Only one stretch of the data below is wanted: the lines from the one with "b ← emit_bswap b false d; emit_shift_ri b ShiftOp.Shr" through the one with "d ← reg_at oregs 0; base", repeated exactly.

- - - - -

(* ===== verification/X86CodeGen.v ===== *)
(** * The x86-64 code generator (backend/src/x86_64/codegen.rs)

    Prologue, epilogue, and the lowering of each IR op to instructions; the
    instance of [HostCodeGen] for the generator state of X86Emit.v. *)

From S2P Require Import Prelude Types Opcodes Ir Tb CodeBuffer X86Regs Constraint X86Emit HostCodeGen.
Import X86_64CodeGen.

Abbreviation G := X86_64CodeGen.t.

(** ** Prologue and epilogue *)

(** A sequence of pushes or pops. *)
Fixpoint emit_each (f : CodeBuffer → Reg.t → option CodeBuffer) (b : CodeBuffer) (l : list Reg.t) :
    option CodeBuffer :=
  match l with [] => Some b | r :: l => b ← f b r; emit_each f b l end.

Definition GUEST_BASE_DISP : Z := 520.

Definition x86_emit_prologue (self : G) (b : CodeBuffer) : option (G * CodeBuffer) :=
  let start := offset b in
  b ← emit_each emit_push b CALLEE_SAVED;
  rdi ← CALL_ARG_REGS.[0];
  b ← emit_mov_rr b true Reg.Rbp rdi;
  b ← emit_load b true Reg.R14 Reg.Rbp GUEST_BASE_DISP;
  b ← emit_arith_ri b ArithOp.Sub true Reg.Rsp STACK_ADDEND;
  rsi ← CALL_ARG_REGS.[1];
  b ← emit_jmp_reg b rsi;
  Some (mk start (epilogue_return_zero_offset self) (tb_ret_offset self) (offset b)
          (goto_tb_info self), b).

Definition x86_emit_epilogue (self : G) (b : CodeBuffer) : option (G * CodeBuffer) :=
  let return_zero := offset b in
  b ← emit_mov_ri b false Reg.Rax 0;
  let ret := offset b in
  b ← emit_arith_ri b ArithOp.Add true Reg.Rsp STACK_ADDEND;
  b ← emit_each emit_pop b (rev CALLEE_SAVED);
  b ← emit_ret b;
  Some (mk (prologue_offset self) return_zero ret (code_gen_start self) (goto_tb_info self), b).

Definition x86_init_context (self : G) (ctx : Context) : Context :=
  set_frame
    (mkContext (temps ctx) (ops ctx) (labels ctx) (nb_globals ctx) (frame_reg ctx) (frame_start ctx)
       (frame_end ctx) (frame_alloc_end ctx) RESERVED_REGS (const_table ctx) (gen_insn_end_off ctx)
       (tb_idx ctx))
    (Reg.discr Reg.Rsp) STATIC_CALL_ARGS_SIZE (CPU_TEMP_BUF_NLONGS * 8).

(** ** Moves, loads and stores *)

Definition is_i64 (ty : Type_.t) : bool := bool_decide (ty = Type_.I64).

Definition x86_out_mov (self : G) (b : CodeBuffer) (ty : Type_.t) (dst src : Z) : option CodeBuffer :=
  if dst =? src then Some b
  else d ← Reg.from_u8 dst; s ← Reg.from_u8 src; emit_mov_rr b (is_i64 ty) d s.

Definition x86_out_movi (self : G) (b : CodeBuffer) (ty : Type_.t) (dst val : Z) : option CodeBuffer :=
  d ← Reg.from_u8 dst; emit_mov_ri b (is_i64 ty) d val.

(** [offset as i32] *)
Definition x86_out_ld (self : G) (b : CodeBuffer) (ty : Type_.t) (dst base offset : Z) :
    option CodeBuffer :=
  d ← Reg.from_u8 dst; s ← Reg.from_u8 base; emit_load b (is_i64 ty) d s (i32 offset).

Definition x86_out_st (self : G) (b : CodeBuffer) (ty : Type_.t) (src base offset : Z) :
    option CodeBuffer :=
  s ← Reg.from_u8 src; d ← Reg.from_u8 base; emit_store b (is_i64 ty) s d (i32 offset).

(** ** Lowering of an op *)

Definition cond_from_u32 (val : Z) : option Cond.t :=
  match val with
  | 0 => Some Cond.Never
  | 1 => Some Cond.Always
  | 8 => Some Cond.Eq
  | 9 => Some Cond.Ne
  | 10 => Some Cond.Lt
  | 11 => Some Cond.Ge
  | 12 => Some Cond.Le
  | 13 => Some Cond.Gt
  | 14 => Some Cond.Ltu
  | 15 => Some Cond.Geu
  | 16 => Some Cond.Leu
  | 17 => Some Cond.Gtu
  | 18 => Some Cond.TstEq
  | 19 => Some Cond.TstNe
  | _ => None
  end.

(** [Reg::from_u8(regs[i])] *)
Definition reg_at (regs : list Z) (i : Z) : option Reg.t := v ← regs.[i]; Reg.from_u8 v.

(** The comparison in front of SETcc, Jcc and CMOVcc. *)
Definition emit_compare (b : CodeBuffer) (rexw : bool) (cond : Cond.t) (a c : Reg.t) :
    option CodeBuffer :=
  if Cond.is_tst cond then emit_test_rr b rexw a c else emit_arith_rr b ArithOp.Cmp rexw a c.

Definition emit_setcond (b : CodeBuffer) (rexw : bool) (oregs iregs cargs : list Z) :
    option (CodeBuffer * Reg.t) :=
  d ← reg_at oregs 0; a ← reg_at iregs 0; c ← reg_at iregs 1;
  x ← cargs.[0]; cond ← cond_from_u32 x;
  let x86c := X86Cond.from_tcg cond in
  b ← emit_compare b rexw cond a c;
  b ← emit_setcc b x86c d;
  b ← emit_movzx b (Z.lor OPC_MOVZBL P_REXB_RM) d d;
  Some (b, d).

Definition sx_opc (rexw : bool) (opc : Z) : Z := if rexw then Z.lor opc P_REXW else opc.

Definition emit_qemu_ld (b : CodeBuffer) (rexw : bool) (d addr : Reg.t) (memop : Z) :
    option CodeBuffer :=
  let size := Z.land memop 0x3 in
  let sign := negb (Z.land memop 4 =? 0) in
  let gb := Reg.R14 in
  match size, sign with
  | 0, false => emit_load_zx_sib b OPC_MOVZBL d gb addr
  | 0, true => emit_load_sx_sib b (sx_opc rexw OPC_MOVSBL) d gb addr
  | 1, false => emit_load_zx_sib b OPC_MOVZWL d gb addr
  | 1, true => emit_load_sx_sib b (sx_opc rexw OPC_MOVSWL) d gb addr
  | 2, false => emit_load_sib b false d gb addr 0 0
  | 2, true => emit_load_sx_sib b OPC_MOVSLQ d gb addr
  | 3, _ => emit_load_sib b true d gb addr 0 0
  | _, _ => None
  end.

Definition emit_qemu_st (b : CodeBuffer) (val addr : Reg.t) (memop : Z) : option CodeBuffer :=
  let gb := Reg.R14 in
  match Z.land memop 0x3 with
  | 0 => emit_store_byte_sib b val gb addr
  | 1 => emit_store_word_sib b val gb addr
  | 2 => emit_store_sib b false val gb addr 0 0
  | 3 => emit_store_sib b true val gb addr 0 0
  | _ => None
  end.

Definition emit_bswap16 (b : CodeBuffer) (rexw : bool) (d : Reg.t) (flags : Z) : option CodeBuffer :=
  if negb (Z.land flags 4 =? 0) then
    if rexw then b ← emit_bswap b true d; emit_shift_ri b ShiftOp.Sar true d 48
    else b ← emit_bswap b false d; emit_shift_ri b ShiftOp.Sar false d 16
  else if Z.land flags 3 =? 2 then
    b ← emit_bswap b false d; emit_shift_ri b ShiftOp.Shr false d 16
  else emit_rolw_8 b d.

(** ** The arms of [tcg_out_op]

    One definition per run of arms; each matches its own opcodes only. *)

Section arms.
Context (self : G) (b : CodeBuffer) (ctx : Context) (op : Op.t) (oregs iregs cargs : list Z).

(** [op.op_type == Type::I64] *)
Definition rexw_of : bool := is_i64 (Op.op_type op).

Definition out_arith (o : ArithOp.t) : option CodeBuffer :=
  d ← reg_at oregs 0; c ← reg_at iregs 1; emit_arith_rr b o rexw_of d c.

Definition out_shift (o : ShiftOp.t) : option CodeBuffer :=
  d ← reg_at oregs 0; emit_shift_cl b o rexw_of d.

Definition out_unary (f : Reg.t → Reg.t → option CodeBuffer) : option CodeBuffer :=
  d ← reg_at oregs 0; a ← reg_at iregs 0; f d a.

Definition out_load (f : Reg.t → Reg.t → Z → option CodeBuffer) : option CodeBuffer :=
  d ← reg_at oregs 0; base ← reg_at iregs 0; x ← cargs.[0]; f d base (i32 x).

Definition out_store (f : Reg.t → Reg.t → Z → option CodeBuffer) : option CodeBuffer :=
  src ← reg_at iregs 0; base ← reg_at iregs 1; x ← cargs.[0]; f src base (i32 x).

Definition out_alu : option CodeBuffer :=
  match Op.opc op with
  | Opcode.Add =>
      d ← reg_at oregs 0; a ← reg_at iregs 0; c ← reg_at iregs 1;
      if bool_decide (d = a) then emit_arith_rr b ArithOp.Add rexw_of d c
      else if bool_decide (d = c) then emit_arith_rr b ArithOp.Add rexw_of d a
      else emit_lea_sib b rexw_of d a c 0 0
  | Opcode.Sub => out_arith ArithOp.Sub
  | Opcode.Mul => d ← reg_at oregs 0; c ← reg_at iregs 1; emit_imul_rr b rexw_of d c
  | Opcode.And => out_arith ArithOp.And
  | Opcode.Or => out_arith ArithOp.Or
  | Opcode.Xor => out_arith ArithOp.Xor
  | Opcode.Neg => d ← reg_at oregs 0; emit_neg b rexw_of d
  | Opcode.Not => d ← reg_at oregs 0; emit_not b rexw_of d
  | Opcode.Shl => out_shift ShiftOp.Shl
  | Opcode.Shr => out_shift ShiftOp.Shr
  | Opcode.Sar => out_shift ShiftOp.Sar
  | _ => None
  end.

Definition out_brcond : option CodeBuffer :=
  a ← reg_at iregs 0; c ← reg_at iregs 1;
  x ← cargs.[0]; cond ← cond_from_u32 x;
  label_id ← cargs.[1];
  let x86c := X86Cond.from_tcg cond in
  b ← emit_compare b rexw_of cond a c;
  label ← label ctx label_id;
  if Label.has_value label then emit_jcc b x86c (Label.value label)
  else
    b ← emit_opc b (OPC_JCC_long + X86Cond.discr x86c) 0 0;
    emit_u32 b 0.

Definition out_mem : option CodeBuffer :=
  match Op.opc op with
  | Opcode.Ld => out_load (λ d base off, emit_load b rexw_of d base off)
  | Opcode.Ld8U => out_load (λ d base off, emit_load_zx b OPC_MOVZBL d base off)
  | Opcode.Ld8S => out_load (λ d base off, emit_load_sx b (sx_opc rexw_of OPC_MOVSBL) d base off)
  | Opcode.Ld16U => out_load (λ d base off, emit_load_zx b OPC_MOVZWL d base off)
  | Opcode.Ld16S => out_load (λ d base off, emit_load_sx b (sx_opc rexw_of OPC_MOVSWL) d base off)
  | Opcode.Ld32U => out_load (λ d base off, emit_load b false d base off)
  | Opcode.Ld32S => out_load (λ d base off, emit_load_sx b OPC_MOVSLQ d base off)
  | Opcode.St => out_store (λ src base off, emit_store b rexw_of src base off)
  | Opcode.St8 => out_store (λ src base off, emit_store_byte b src base off)
  | Opcode.St16 => out_store (λ src base off, emit_store_word b src base off)
  | Opcode.St32 => out_store (λ src base off, emit_store b false src base off)
  | _ => None
  end.

Definition out_ext : option CodeBuffer :=
  match Op.opc op with
  | Opcode.ExtI32I64 => out_unary (λ d s, emit_movsx b OPC_MOVSLQ d s)
  | Opcode.ExtUI32I64 | Opcode.ExtrlI64I32 =>
      out_unary (λ d s, if negb (bool_decide (d = s)) then emit_mov_rr b false d s else Some b)
  | Opcode.ExtrhI64I32 => d ← reg_at oregs 0; emit_shift_ri b ShiftOp.Shr true d 32
  | _ => None
  end.

(** Rotations and the double-width operations. *)
Definition out_wide : option CodeBuffer :=
  match Op.opc op with
  | Opcode.RotL => out_shift ShiftOp.Rol
  | Opcode.RotR => out_shift ShiftOp.Ror
  | Opcode.MulS2 => src ← reg_at iregs 1; emit_imul1 b rexw_of src
  | Opcode.MulU2 => src ← reg_at iregs 1; emit_mul b rexw_of src
  | Opcode.DivS2 => divisor ← reg_at iregs 2; emit_idiv b rexw_of divisor
  | Opcode.DivU2 => divisor ← reg_at iregs 2; emit_div b rexw_of divisor
  | _ => None
  end.

Definition out_carry : option CodeBuffer :=
  match Op.opc op with
  | Opcode.AddCO => out_arith ArithOp.Add
  | Opcode.AddCI | Opcode.AddCIO => out_arith ArithOp.Adc
  | Opcode.AddC1O =>
      d ← reg_at oregs 0; c ← reg_at iregs 1; b ← emit_stc b; emit_arith_rr b ArithOp.Adc rexw_of d c
  | Opcode.SubBO => out_arith ArithOp.Sub
  | Opcode.SubBI | Opcode.SubBIO => out_arith ArithOp.Sbb
  | Opcode.SubB1O =>
      d ← reg_at oregs 0; c ← reg_at iregs 1; b ← emit_stc b; emit_arith_rr b ArithOp.Sbb rexw_of d c
  | _ => None
  end.

Definition out_bits : option CodeBuffer :=
  match Op.opc op with
  | Opcode.AndC =>
      d ← reg_at oregs 0; a ← reg_at iregs 0; c ← reg_at iregs 1; emit_andn b rexw_of d c a
  | Opcode.Extract =>
      d ← reg_at oregs 0; s ← reg_at iregs 0; ofs ← cargs.[0]; len ← cargs.[1];
      assert! ofs =? 0;
      match len with
      | 8 => emit_movzx b OPC_MOVZBL d s
      | 16 => emit_movzx b OPC_MOVZWL d s
      | 32 => emit_mov_rr b false d s
      | _ => None
      end
  | Opcode.SExtract =>
      d ← reg_at oregs 0; s ← reg_at iregs 0; ofs ← cargs.[0]; len ← cargs.[1];
      assert! ofs =? 0;
      match len with
      | 8 => emit_movsx b (sx_opc rexw_of OPC_MOVSBL) d s
      | 16 => emit_movsx b (sx_opc rexw_of OPC_MOVSWL) d s
      | 32 => emit_movsx b OPC_MOVSLQ d s
      | _ => None
      end
  | Opcode.Deposit =>
      d ← reg_at oregs 0; src ← reg_at iregs 1; ofs ← cargs.[0]; len ← cargs.[1];
      assert! ofs =? 0;
      match len with
      | 8 => emit_modrm b (Z.lor (Z.lor OPC_MOVB_EvGv P_REXB_R) P_REXB_RM) src d
      | 16 => emit_modrm b (Z.lor P_DATA16 OPC_MOVL_EvGv) src d
      | _ => None
      end
  | Opcode.Extract2 =>
      d ← reg_at oregs 0; src ← reg_at iregs 1; shift ← cargs.[0];
      emit_shrd_ri b rexw_of d src (u8 shift)
  | Opcode.Bswap16 => d ← reg_at oregs 0; flags ← cargs.[0]; emit_bswap16 b rexw_of d flags
  | Opcode.Bswap32 =>
      d ← reg_at oregs 0; flags ← cargs.[0];
      b ← emit_bswap b false d;
      if negb (Z.land flags 4 =? 0) then emit_movsx b OPC_MOVSLQ d d else Some b
  | Opcode.Bswap64 => d ← reg_at oregs 0; emit_bswap b true d
  | Opcode.Clz => out_unary (λ d a, emit_lzcnt b rexw_of d a)
  | Opcode.Ctz => out_unary (λ d a, emit_tzcnt b rexw_of d a)
  | Opcode.CtPop => out_unary (λ d a, emit_popcnt b rexw_of d a)
  | _ => None
  end.

(** Conditional values. *)
Definition out_cond : option CodeBuffer :=
  match Op.opc op with
  | Opcode.SetCond => '(b, _) ← emit_setcond b rexw_of oregs iregs cargs; Some b
  | Opcode.NegSetCond => '(b, d) ← emit_setcond b rexw_of oregs iregs cargs; emit_neg b rexw_of d
  | Opcode.MovCond =>
      d ← reg_at oregs 0; c1 ← reg_at iregs 0; c2 ← reg_at iregs 1; v2 ← reg_at iregs 3;
      x ← cargs.[0]; cond ← cond_from_u32 x;
      let x86c := X86Cond.from_tcg cond in
      b ← emit_compare b rexw_of cond c1 c2;
      emit_cmovcc b (X86Cond.invert x86c) rexw_of d v2
  | _ => None
  end.

(** Guest memory, calls and exits. *)
Definition out_guest : option CodeBuffer :=
  match Op.opc op with
  | Opcode.QemuLd =>
      d ← reg_at oregs 0; addr ← reg_at iregs 0; x ← cargs.[0]; emit_qemu_ld b rexw_of d addr (u16 x)
  | Opcode.QemuSt =>
      val ← reg_at iregs 0; addr ← reg_at iregs 1; x ← cargs.[0]; emit_qemu_st b val addr (u16 x)
  | Opcode.ExitTb =>
      val ← cargs.[0];
      emit_exit_tb self b (encode_tb_exit (tb_idx ctx) val)
  | Opcode.GotoPtr => reg ← reg_at iregs 0; emit_goto_ptr b reg
  | Opcode.Call =>
      lo ← cargs.[0]; hi ← cargs.[1];
      b ← emit_mov_ri b true Reg.R11 (Z.lor (Z.shiftl hi 32) lo);
      emit_call_reg b Reg.R11
  | _ => None
  end.

(** The arms that only append code. *)
Definition out_plain : option CodeBuffer :=
  match Op.opc op with
  | Opcode.Add | Opcode.Sub | Opcode.Mul | Opcode.And | Opcode.Or | Opcode.Xor
  | Opcode.Neg | Opcode.Not | Opcode.Shl | Opcode.Shr | Opcode.Sar => out_alu
  | Opcode.BrCond => out_brcond
  | Opcode.Ld | Opcode.Ld8U | Opcode.Ld8S | Opcode.Ld16U | Opcode.Ld16S | Opcode.Ld32U | Opcode.Ld32S
  | Opcode.St | Opcode.St8 | Opcode.St16 | Opcode.St32 => out_mem
  | Opcode.ExtI32I64 | Opcode.ExtUI32I64 | Opcode.ExtrlI64I32 | Opcode.ExtrhI64I32 => out_ext
  | Opcode.RotL | Opcode.RotR | Opcode.MulS2 | Opcode.MulU2 | Opcode.DivS2 | Opcode.DivU2 => out_wide
  | Opcode.AddCO | Opcode.AddCI | Opcode.AddCIO | Opcode.AddC1O
  | Opcode.SubBO | Opcode.SubBI | Opcode.SubBIO | Opcode.SubB1O => out_carry
  | Opcode.AndC | Opcode.Extract | Opcode.SExtract | Opcode.Deposit | Opcode.Extract2
  | Opcode.Bswap16 | Opcode.Bswap32 | Opcode.Bswap64 | Opcode.Clz | Opcode.Ctz | Opcode.CtPop => out_bits
  | Opcode.SetCond | Opcode.NegSetCond | Opcode.MovCond => out_cond
  | Opcode.QemuLd | Opcode.QemuSt | Opcode.ExitTb | Opcode.GotoPtr | Opcode.Call => out_guest
  | _ => None
  end.
End arms.

(** [tcg_out_op]: [GotoTb] also records the jump. *)
Definition x86_out_op (self : G) (b : CodeBuffer) (ctx : Context) (op : Op.t)
    (oregs iregs cargs : list Z) : option (G * CodeBuffer) :=
  match Op.opc op with
  | Opcode.GotoTb =>
      '(b, jmp) ← emit_goto_tb b;
      Some (mk (prologue_offset self) (epilogue_return_zero_offset self) (tb_ret_offset self)
              (code_gen_start self) (goto_tb_info self ++ [jmp]), b)
  | _ => b ← out_plain self b ctx op oregs iregs cargs; Some (self, b)
  end.

#[export] Instance x86_code_gen : HostCodeGen G := {
  emit_prologue := x86_emit_prologue;
  emit_epilogue := x86_emit_epilogue;
  epilogue_offset := tb_ret_offset;
  init_context := x86_init_context;
  op_constraint _ := X86.op_constraint;
  tcg_out_mov := x86_out_mov;
  tcg_out_movi := x86_out_movi;
  tcg_out_ld := x86_out_ld;
  tcg_out_st := x86_out_st;
  tcg_out_op := x86_out_op;
  goto_tb_offsets := goto_tb_info;
  clear_goto_tb_offsets self :=
    mk (prologue_offset self) (epilogue_return_zero_offset self) (tb_ret_offset self)
      (code_gen_start self) []
}.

- - - - -

### WRITTEN RESPONSE
    b ← emit_bswap b false d; emit_shift_ri b ShiftOp.Shr false d 16
  else emit_rolw_8 b d.

(** ** The arms of [tcg_out_op]

    One definition per run of arms; each matches its own opcodes only. *)

Section arms.
Context (self : G) (b : CodeBuffer) (ctx : Context) (op : Op.t) (oregs iregs cargs : list Z).

(** [op.op_type == Type::I64] *)
Definition rexw_of : bool := is_i64 (Op.op_type op).

Definition out_arith (o : ArithOp.t) : option CodeBuffer :=
  d ← reg_at oregs 0; c ← reg_at iregs 1; emit_arith_rr b o rexw_of d c.

Definition out_shift (o : ShiftOp.t) : option CodeBuffer :=
  d ← reg_at oregs 0; emit_shift_cl b o rexw_of d.

Definition out_unary (f : Reg.t → Reg.t → option CodeBuffer) : option CodeBuffer :=
  d ← reg_at oregs 0; a ← reg_at iregs 0; f d a.

Definition out_load (f : Reg.t → Reg.t → Z → option CodeBuffer) : option CodeBuffer :=
  d ← reg_at oregs 0; base ← reg_at iregs 0; x ← cargs.[0]; f d base (i32 x).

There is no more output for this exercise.